Guilty Pleasure: Unemployment

by Adam Finley

Almost everyone would like to quit their job. They might even peruse the want ads during their afternoon break while they munch on vending machine snacks, but very few of them will actually get up and walk out without the promise of a new job.

Because no one wants to be unemployed.

Except me.

When you’re unemployed, your only job is to look for another job, and that is the easiest job there is. My first taste of unemployment came in the summer of 2000. I was working as a copy editor in the methamphetamine-riddled Iowa town Tom Arnold once called home. After three months of piecing together obituaries, I was called into my editor’s office where he told me I would be given a one week review, and then they’d decide whether to keep me or not. This was my first time being fired, so I thought there was a possibility they would keep me. I have learned much since then. Unemployment hurts at first. They tell you to relax, it won’t hurt that bad, but they’re wrong. They tell you to just lie back, it might even feel good, but you don’t believe them. You even consider backing out, but so many other people have been unemployed before you, so it must not be all bad.
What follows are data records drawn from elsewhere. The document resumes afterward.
(** * The image-capture pipeline of huely (src/webcam.ts, src/index.ts)

    A shallow embedding of [WebcamManager] (device listing, one capture
    attempt, the black-frame guard, the age-based sweep) and of the retry
    loop of [HuelyCLI.captureAndAnalyze], followed by the properties of
    the capture pipeline.  The remaining methods of [WebcamManager], the
    prompts and keys of [CLIUI] (src/cli-ui.ts), [OpenAIClient.analyzeImage]
    (src/openai-client.ts), [ConfigManager] (src/config.ts) and the methods
    of [HuelyCLI] that tie them together come after it, with their
    properties at the end of the file.

    Conventions.
    - Times are whole milliseconds in [Z] ([Date.now()], [stats.mtimeMs]).
    - Numbers that the source divides and compares ([isImageBlack]) are
      binary64 doubles, computed with the primitive floats.
    - JavaScript strings are modelled by [string]; the templates of the
      source are spelled out with [+:+].
    - The file system is a finite map from full paths to nodes; every
      [fs.*Sync] call the source makes is a function on that map, and a
      call that throws in Node returns [None].
    - What the outside world decides during one capture attempt (clock
      readings, the random suffix, what the capture program reports and
      writes, what Jimp produces) is gathered in a record, so that
      [captureImage] is a function.  The callbacks of node-webcam are
      taken to be called once, and its errors to carry a message.
    - [path.join] of a directory and a plain name is the two joined by
      the platform's separator; a directory listing comes in the order of
      the map's keys.
    - Paths are normalised absolute paths, as [path.join] yields them from
      [os.tmpdir()] and [os.homedir()].  The ancestors of a path are its
      prefixes that end just before a separator; the root and, on Windows,
      a drive are always there and are no nodes of the map.
      [mkdirSync(dir, { recursive: true })] creates the directory and each
      missing ancestor, and throws when the path or an ancestor is a
      regular file.
    - The file system has no permissions, quotas or devices: a call fails
      only because of the kind of node it meets. *)

From Stdlib Require Import ZArith Floats Uint63 Ascii String Strings.Byte.
From stdpp Require Import gmap strings list pretty.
It does hurt the first time, it hurts a lot.

But after that, it kind of starts to feel good.

Unemployment isn’t like a real job, in fact, by its very definition, it’s not a job at all, but it‚s the only job you have while you don’t have a job, and the key to enjoying it to its fullest potential is to act as if it is
your job.

Every morning you have to wake up and buy a newspaper.

Then you go online.

You read the comics, and check your e-mail. Yes, the Family Circus is still unfunny, and yes, you are still subscribed to the Flaming Lips mailing list. You may be unemployed, but the world is still marching on per usual.

And as long as you have a newspaper and Internet access, you might as well check the job ads.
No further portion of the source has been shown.